The Mythical IO-Bound Rails App を読む

When the topic of Rails performance comes up, it is commonplace to hear that the database is the bottleneck, so Rails applications are IO-bound anyway, hence Ruby performance doesn’t matter that much, and all you need is a healthy dose of concurrency to make your service scale.
But how true is this in general?

Rails のパフォーマンスは DB 周りの IO-bound でボトルネックになりがちで、Ruby のパフォーマンスより必要なのはサービスをスケールするための並行処理だと言われてるけど、実際どう？

dak2

As such, the database being the bottleneck is true, but it doesn’t imply that the application is spending the majority of its time waiting on IO.
When properly indexed, and assuming the database isn’t overloaded, the vast majority of queries, especially the mundane lookups by primary key, take less than a couple of milliseconds, often just a fraction of a millisecond.

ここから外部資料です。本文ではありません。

(** The result names a stream by the id of its connection and its value. *)
Definition Listen (l : Listener) (key : go_error + PrvKey) (input : received_from) (nowNano : Z)
    : go (Listener * (go_error + option (Z * Stream))) :=
  match input with
  | inl (err, timeout) => mret (l, if (timeout : bool) then inr None else inl err)
  | inr (data, remoteAddr) =>
      let n := len data in
      if decide (n = 0) then mret (l, inr None) else
      '(l, r) ← decode l key data (make_bytes (l_mtu (l_cfg l) - n)) remoteAddr;
      match r with
      | inl err => mret (l, inl err)
      | inr (conn, payload, t) =>
          let conn := note_read conn nowNano in
          m ← LinkedMap.Put (connMap l) (connId conn) conn;
          let l := set_connMap l m in
          parsed ← (if decide (len payload = 0 /\ t = InitSnd)
                    then mret (inr (mkPayloadHeader false None 0 0, Some []))
                    else DecodePayload payload);
          match parsed with
          | inl err => mret (l, inl err)
          | inr (p, userData) =>
              '(conn, s) ← Conn.decode conn p userData n nowNano;
              m ← LinkedMap.Put (connMap l) (connId conn) (handshake_done conn t);
              mret (set_connMap l m, inr (Some (connId conn, s)))
          end
      end
  end.
End code.

Arguments Listener : clear implicits.

(** ** The table of connections *)

Section laws.
Context {PubKey PrvKey : Type} `{!CryptoPrims PubKey PrvKey} `{!CryptoLaws PubKey PrvKey}.
Implicit Types (l : Listener PubKey PrvKey) (c : Conn PubKey PrvKey) (cid : Z) (key : go_error + PrvKey).

Definition conns l : list (Z * Conn PubKey PrvKey) := lm_elems (connMap l).

(** Connections are filed under their ids and have a key of their own. *)
Record table_ok l : Prop := {
  to_wf : lm_wf (connMap l);
  to_conn e : e ∈ conns l -> connId e.2 = e.1 /\ is_Some (prvKeyEpSnd e.2);
}.

(** At most the entry of [cid] changes. *)
Definition only l cid l' : Prop :=
  l_cfg l' = l_cfg l /\ l_keyLog l' = l_keyLog l /\
  forall k c, k <> cid -> ((k, c) ∈ conns l' <-> (k, c) ∈ conns l).
(** The references are those of the pairs the nested iterator yields. *)
Lemma flush_refs_nested l :
  table_ok l -> streams_wf l -> currentConnID l = None -> currentStreamID l = None ->
  exists ps, NestedIterator (connMap l) (fun c => streams c) None None = Ok ps /\
    Forall2 (fun p x => (p.1, x.1) ∈ conns l /\ (p.2, x.2) ∈ lm_elems (streams x.1)) (all_refs l) ps.
Proof.
  intros Hl Hs E1 E2. unfold NestedIterator. rewrite lm_iterate_ok by apply Hl. cbn [mbind go_bind]. fold (conns l).
  unfold streams_wf in Hs. unfold all_refs. generalize dependent (conns l). intros cs.
  assert (forall cs' : list (Z * Conn PubKey PrvKey), (forall e, e ∈ cs' -> lm_wf (streams e.2) /\ e ∈ cs) ->
    exists ps, nested_walk (fun c => streams c) (map snd cs') None = Ok ps /\
      Forall2 (fun p x => (p.1, x.1) ∈ cs /\ (p.2, x.2) ∈ lm_elems (streams x.1)) (refs_of cs') ps) as H.
  { induction cs' as [|[ck c] cs' IH]; intros H; [exists []; by split|]. cbn [map snd nested_walk].
    destruct (H (ck, c)) as [Hwf Hin]; [by left|]. cbn [snd] in Hwf. rewrite lm_iterate_ok by done. cbn [mbind go_bind].
    destruct IH as (ps & -> & IH); [intros e He; apply H; by right|]. cbn [mbind go_bind]. eexists. split; [done|].
    change (refs_of ((ck, c) :: cs')) with (map (fun kv => (ck, kv.1)) (lm_elems (streams c)) ++ refs_of cs').
    apply Forall2_app; [|done]. apply Forall2_fmap_2. apply Forall_Forall2_diag, Forall_forall.
    intros [sk s] Hs'. by split. }
  intros Hwf. apply H. auto.
Qed.
End refs.

(** ** Clean-up *)

Section cleanup.
Context {PubKey PrvKey : Type} `{!CryptoPrims PubKey PrvKey}.
Implicit Types (l : Listener PubKey PrvKey) (c : Conn PubKey PrvKey) (ck id : Z) (p : Z * Z).

(** Only the tables of streams change. *)
Definition restreams l l' : Prop :=
  table_ok l' /\ same_listener l l' /\ (conns l').*1 = (conns l).*1 /\
  forall cid c', (cid, c') ∈ conns l' -> exists c m, (cid, c) ∈ conns l /\ c' = set_streams c m /\ lm_wf m.

Lemma restreams_trans l1 l2 l3 : restreams l1 l2 -> restreams l2 l3 -> restreams l1 l3.
Proof.
  intros (A1 & A2 & A3 & A4) (B1 & B2 & B3 & B4). split_and!; [done | by eapply same_listener_trans | congruence|].
  intros cid c3 (c2 & m2 & (c1 & m1 & Hin & -> & _)%A4 & -> & Hwf)%B4. by exists c1, m2.
Qed.

Lemma restreams_refl l : table_ok l -> streams_wf l -> restreams l l.
Proof.
  intros Hl Hs. split_and!; try done. intros cid c Hin. exists c, (streams c).
  split; [done|]. split; [by destruct c | exact (Hs _ Hin)].
Qed.

Lemma restreams_wf l l' : restreams l l' -> streams_wf l'.
Proof. intros (_ & _ & _ & H) [cid c'] (c & m & _ & -> & Hwf)%H. done. Qed.

(** Replacing the streams of one connection. *)
Lemma store_streams l ck c (m : LinkedMap Z Stream) :
  table_ok l -> streams_wf l -> (ck, c) ∈ conns l -> lm_wf m ->
  exists l', store_conn l ck (set_streams c m) = Ok l' /\ updates l ck (set_streams c m) l' /\ restreams l l'.
Proof.
  intros Hl Hs Hin Hwf. destruct (store_conn_ok l ck c (set_streams c m)) as (l' & E & Hu); [done..|].
  exists l'. split; [done|]. split; [done|]. destruct Hu as (H1 & H2 & H3 & H4). split_and!; try done.
  intros cid c'. rewrite H4. intros [[= -> ->]|[Hin' _]]; [by exists c, m|].
  exists c', (streams c'). split; [done|]. split; [by destruct c' | exact (Hs _ Hin')].
Qed.

Lemma store_stream_ok l p (s s' : Stream) :
  table_ok l -> streams_wf l -> ref_in l p s ->
  exists l', store_stream l p s' = Ok l' /\ restreams l l' /\
    forall q t, ref_in l q t -> exists t', ref_in l' q t'.
Proof.
  intros Hl Hs (c & Hin & Hsin). pose proof (Hs _ Hin) as Hwf. cbn [snd] in Hwf.
  unfold store_stream. rewrite (load_conn_ok l p.1 c) by done. cbn [mbind go_bind].
  destruct (lm_put_ok (streams c) p.2 s' Hwf) as (m & -> & Hwf' & He). cbn [mbind go_bind].
  destruct (store_streams l p.1 c m) as (l' & -> & (_ & _ & _ & Hu) & Hr); [done..|]. exists l'. split; [done|]. split; [done|].
  intros q t (d & Hd & Ht). destruct (decide (q.1 = p.1)) as [E|Hne].
  - rewrite E in Hd. rewrite (table_unique l p.1 d c Hl Hd Hin) in Ht.
    assert (q.2 ∈ (lm_elems m).*1) as Hk.
    { rewrite He, al_put_keys; [exact (elem_al_key _ _ Ht) | exact (elem_al_key _ _ Hsin)]. }
    apply list_elem_of_fmap in Hk as ([k t'] & Ek & Hk). exists t', (set_streams c m). rewrite E, Hu. cbn in Ek. rewrite Ek.
    split; [by left | exact Hk].
  - exists t, d. rewrite Hu. split; [by right | done].
Qed.

(** Where the pointer to the current stream refers to. *)
Definition current_ok l p : Prop := currentStreamID l = Some p -> exists s, ref_in l p s.

(** A removal, exactly. *)
Definition removes_stream l ck id l' : Prop :=
  forall cid c', (cid, c') ∈ conns l' -> exists c m, (cid, c) ∈ conns l /\ c' = set_streams c m /\
    lm_elems m = if decide (cid = ck) then al_remove id (lm_elems (streams c)) else lm_elems (streams c).

Lemma remove_stream_ok l ck id c :
  table_ok l -> streams_wf l -> (ck, c) ∈ conns l ->
  exists l', (c ← load_conn l ck; '(m, _) ← LinkedMap.Remove (streams c) id; store_conn l ck (set_streams c m)) = Ok l' /\
    restreams l l' /\ removes_stream l ck id l' /\
    (forall q t, q <> (ck, id) -> ref_in l q t -> ref_in l' q t).
Proof.
  intros Hl Hs Hin. pose proof (Hs _ Hin) as Hwf. cbn [snd] in Hwf.
  rewrite (load_conn_ok l ck c) by done. cbn [mbind go_bind].
  destruct (lm_remove_ok (streams c) id Hwf) as (m & -> & Hwf' & He). cbn [mbind go_bind].
  destruct (store_streams l ck c m) as (l' & -> & (_ & _ & _ & Hu) & Hr); [done..|]. exists l'. split; [done|]. split; [done|]. split.
  - intros cid c'. rewrite Hu. intros [[= -> ->]|[Hin' Hne]].
    + exists c, m. by rewrite decide_True.
    + exists c', (streams c'). rewrite decide_False by done. by destruct c'.
  - intros q t Hq (d & Hd & Ht). destruct (decide (q.1 = ck)) as [E|Hne].
    + rewrite E in Hd. rewrite (table_unique l ck d c Hl Hd Hin) in Ht. exists (set_streams c m). rewrite Hu, E.
      split; [by left|]. change (lm_elems (streams (set_streams c m))) with (lm_elems m). rewrite He, elem_al_remove by (by apply lm_nodup).
      split; [done|]. intros E2. apply Hq. destruct q. cbn in *. congruence.
    + exists d. rewrite Hu. split; [by right | done].
Qed.

(** The assignment through the pointer to the current stream. *)
Definition retarget l ck id : go (Listener PubKey PrvKey) :=
  match currentStreamID l with
  | Some p =>
      s ← load_stream l p;
      if decide (id = st_streamID s) then
        c ← load_conn l ck;
        next ← LinkedMap.Next (streams c) id;
        store_stream l p (mkStream (default 0 (fst <$> next)) (closedAtNano s))
      else mret l
  | None => mret l
  end.

Lemma retarget_ok l ck id c :
  table_ok l -> streams_wf l -> (forall p, current_ok l p) -> (ck, c) ∈ conns l ->
  exists l1, retarget l ck id = Ok l1 /\ restreams l l1 /\ (forall p, current_ok l1 p) /\
    ((forall p s, currentStreamID l = Some p -> ref_in l p s -> st_streamID s <> id) -> l1 = l).
Proof.
  intros Hl Hs Hcur Hin. unfold retarget.
  assert (exists l1, Ok l = Ok l1 /\ restreams l l1 /\ (forall p, current_ok l1 p) /\
    ((forall p s, currentStreamID l = Some p -> ref_in l p s -> st_streamID s <> id) -> l1 = l)) as Hstay.
  { exists l. split; [done|]. split; [by apply restreams_refl | done]. }
  destruct (currentStreamID l) as [p|] eqn:Ep; [|exact Hstay].
  destruct (Hcur p Ep) as (s & d & Hd & Hsd). pose proof (Hs _ Hd) as Hwfd. cbn [snd] in Hwfd.
  assert (load_stream l p = Ok s) as -> by (destruct p; by apply (load_stream_ok l _ _ d)). cbn [mbind go_bind].
  case_decide as Eid; [|exact Hstay]. rewrite (load_conn_ok l ck c) by done. cbn [mbind go_bind].
  destruct (Hs _ Hin) as [ls Hrep]. cbn [snd] in Hrep. rewrite (Next_spec _ ls) by done. cbn [mbind go_bind].
  destruct (store_stream_ok l p s (mkStream (default 0 (fst <$> al_next id (kvs (streams c) ls))) (closedAtNano s)))
    as (l1 & -> & Hr1 & Href); [done | done | by exists d|].
  exists l1. split; [done|]. split; [done|]. split.
  - intros q Eq. destruct Hr1 as (_ & (_ & _ & _ & E4 & _) & _). rewrite E4 in Eq. destruct (Hcur q Eq) as [t Ht]. by apply (Href q t).
  - intros Hno. destruct (Hno p s eq_refl); [by exists d | done].
Qed.

Lemma cleanupStream_ok l ck id :
  table_ok l -> streams_wf l -> (forall p, current_ok l p) -> currentStreamID l <> Some (ck, id) ->
  exists l', cleanupStream l ck id = Ok l' /\ restreams l l' /\ (forall p, current_ok l' p) /\
    ((forall p s, currentStreamID l = Some p -> ref_in l p s -> st_streamID s <> id) -> removes_stream l ck id l').
Proof.
  intros Hl Hs Hcur Hne. unfold cleanupStream. rewrite table_contains by done. fold (retarget l ck id).
  destruct (al_get ck (conns l)) as [c|] eqn:Eck; cycle 1.
  { rewrite bool_decide_eq_false_2 by apply is_Some_None. exists l. split; [done|].
    split; [by apply restreams_refl|]. split; [done|]. intros _ cid c' Hin. exists c', (streams c').
    split; [done|]. split; [by destruct c'|]. case_decide as E; [|done]. subst cid.
    apply (al_get_is_elem ck) in Hin; [|apply lm_nodup, Hl]. fold (conns l) in Hin. congruence. }
  rewrite bool_decide_eq_true_2 by (by eexists). cbn [negb]. apply al_get_elem in Eck as Hin.
  destruct (retarget_ok l ck id c Hl Hs Hcur Hin) as (l1 & -> & Hr1 & Hcur1 & Hsame).
  cbn [mbind go_bind]. pose proof Hr1 as (T1 & T2 & T3 & T4).
  assert (ck ∈ (conns l1).*1) as Hk by (rewrite T3; exact (elem_al_key _ _ Hin)).
  apply list_elem_of_fmap in Hk as ([ck' c1] & E & Hin1). cbn [fst] in E. subst ck'.
  destruct (remove_stream_ok l1 ck id c1) as (l' & E' & Hr' & Hrm & Href); [done | by eapply restreams_wf | done|].
  exists l'. split; [exact E'|]. split; [by eapply restreams_trans|]. split.
  - intros p Ep. destruct Hr' as (_ & (_ & _ & _ & E4 & _) & _). rewrite E4 in Ep. destruct (Hcur1 p Ep) as [t Ht].
    exists t. apply Href; [|done]. destruct T2 as (_ & _ & _ & E5 & _). intros ->. apply Hne. by rewrite <- E5.
  - intros Hno. by rewrite (Hsame Hno) in Hrm.
Qed.

(** Exactly the marked streams are gone. *)
Definition drops_streams l (ids : list (Z * Z)) l' : Prop :=
  forall cid c', (cid, c') ∈ conns l' -> exists c m, (cid, c) ∈ conns l /\ c' = set_streams c m /\ lm_wf m /\
    forall e, e ∈ lm_elems m <-> e ∈ lm_elems (streams c) /\ (cid, e.1) ∉ ids.
(** The values that the calls provide. *)
Definition mtu_of (x : option_call) : option Z :=
  match x with CallMtu m => if decide (m = 0) then None else Some m | _ => None end.
Definition seed_of env (x : option_call) : option bytes :=
  match x with CallSeed s => Some s | CallSeedStr s => Some (sha256_sum env s) | _ => None end.
Definition key_of (x : option_call) : option PrvKey := match x with CallPrvKeyId k => k | _ => None end.
Definition conn_of (x : option_call) : option (option NetworkConn) := match x with CallNetworkConn c => Some c | _ => None end.
Definition log_of (x : option_call) : option (option Writer) := match x with CallKeyLogWriter w => Some w | _ => None end.
Definition addr_of env (x : option_call) : option Addr :=
  match x with CallListenAddr s => match resolve_addr env s with inr a => Some a | inl _ => None end | _ => None end.

(** The first call of its kind wins, a later one is an error; of a network
    connection and of a log writer the last one is taken. *)
Record collected env o (xs : list option_call) o' : Prop := {
  co_mtu : o_mtu o' = if decide (o_mtu o = 0) then default 0 (head (omap mtu_of xs)) else o_mtu o;
  co_seed : o_seed o' = match o_seed o with Some s => Some s | None => head (omap (seed_of env) xs) end;
  co_key : o_prvKeyId o' = match o_prvKeyId o with Some k => Some k | None => head (omap key_of xs) end;
  co_addr : o_listenAddr o' = match o_listenAddr o with Some a => Some a | None => head (omap (addr_of env) xs) end;
  co_conn : o_localConn o' = default (o_localConn o) (last (omap conn_of xs));
  co_log : o_keyLogWriter o' = default (o_keyLogWriter o) (last (omap log_of xs));
}.

Lemma collected_nil env o : collected env o [] o.
Proof. constructor; try done; [by case_decide | by destruct (o_seed o) | by destruct (o_prvKeyId o) | by destruct (o_listenAddr o)]. Qed.

Lemma default_last_cons {A} (d : A) (x : option A) (xs : list A) :
  default (default d x) (last xs) = default d (last (match x with Some y => y :: xs | None => xs end)).
Proof. destruct x as [y|]; [|done]. rewrite last_cons. by destruct (last xs). Qed.

(** Compares the option records field by field. *)
Ltac fields :=
  constructor; cbn; repeat (case_decide || case_match); simplify_eq/=; congruence || done.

If the application does any substantial amount of transformations on that data to render it in HTML or JSON, it will without a doubt spend as much or more time executing Ruby code than waiting for IOs.
どうやら Rails のパフォーマンス問題での IO-bound は何も DB からデータを引っ張ってくるところだけじゃないぞというのを言いたいのかも

dak2

However, over the last couple of years, many people reported how YJIT reduced their application latency by 15 to 30%. Like Discourse seeing a 15.8-19.6% speedup with JIT 3.2, Lobsters seeing a 26% speedup, Basecamp and Hey seeing a 26% speedup or Shopify’s Storefront Renderer app seeing a 17% speedup.
If these applications were really spending the overwhelming majority of their time waiting on IO, it would be impossible for YJIT to perform this well overall.
Even on very JIT-friendly benchmarks with no IO at all, YJIT only speeds up Ruby by 2 or 3x. On more realistic benchmarks like lobsters, it’s more around 1.7x. Based on this, we can assume with fairly good confidence that all these applications are certainly not spending 80% of their time waiting on IO.
IO 無しの JIT フレンドリーなベンチマークで Ruby を 2-3倍、lobsters のような現実的なベンチマークでおよそ 1.7倍の高速化していることから、IO 待ちのために 80% の時間を費やしているわけではない
=> 80% どこから出てきたという感じではあるが、80% と仮定したときに残りの 20% が Ruby コードの実行だとして、それを一部高速化しても全体で 15-19% も高速化されないだろうというのは確かにそう

dak2

CPU starvation looks like IO to most eyes

One thing that can cause people to overestimate how much IO their app is doing is that, in most cases, CPU starvation will look like Ruby is waiting on IO.
If you look at how the overwhelming majority of IO durations are measured, including in Rails logs and in all the most popular application performance managers, it’s generally done in a very simple, obvious way:
start = Time.now
database_connection.execute("SELECT ...")
query_duration = (Time.now - start) * 1000.0
puts "Query took: #{query_duration.round(2)}ms"
Logically, if this code logs: Query took: 20.0ms, you might legitimately think it took 20 milliseconds to perform the SQL query, but that’s not necessarily true.
It actually means that performing the query and getting the thread scheduled again took 20 milliseconds, and you cannot possibly tell how much each part took individually (Edit: At John Duff’s request, I wrote a very quick guide on how you can tell if your application is experiencing some form of CPU starvation).
これクエリ実行に 20msec かかったと思ってしまうな

スレッドのリスケジューリング + クエリ実行に 20msec で、個別の処理にどれくらいかかったのかはここでは分からない

 CPU starvationChatGPT に聞いてみた
CPU スターべーション (CPU Starvation) とは、システムのプロセスやスレッドが CPU リソースを必要としているのに、十分に割り当てられずに待たされる状態 のことです。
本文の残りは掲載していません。